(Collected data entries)

___

(* ===== verification/_CoqProject ===== *)
-Q . S2P
Prelude.v
JsCollections.v
JsString.v
Paths.v
Json.v
Errors.v
Models.v
Entries.v
ExplorerLogic.v
Explorer.v
BatchRename.v
Host.v
Utf8.v
AgentClient.v
Storage.v
HostStore.v
ListingCache.v
Collections.v
Settings.v
Identity.v
Pairing.v
FetchQueue.v
Csv.v
Search.v
LegacyImport.v
SyncRules.v
Uploads.v
Picker.v
DupFinder.v
Transfers.v
Services.v
Sync.v
PhotoBackup.v
Guards.v
Offline.v
Backup.v
HostScreens.v
Update.v
Features.v
Regex.v
Markdown.v
Preview.v
FileCaches.v
Enqueue.v
FileActions.v
WebIdentity.v
WebClient.v
WebPages.v
DeskPaths.v
DeskServers.v
DeskTransfers.v
Qr.v
QrField.v
QrRead.v
Editor.v
SettingsScreen.v
DeskFolders.v
BinScreens.v
MetaSheet.v
Pager.v
ExplorerScreen.v
TransfersScreen.v
SearchScreen.v
AppsScreen.v
AuditScreen.v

___

> Problem to work on: Output exactly, and only, the lines running from the one that contains "ExplorerScreen.v" through the last line of the entries above.

> Answer box:
ExplorerScreen.v
TransfersScreen.v
SearchScreen.v
AppsScreen.v
AuditScreen.v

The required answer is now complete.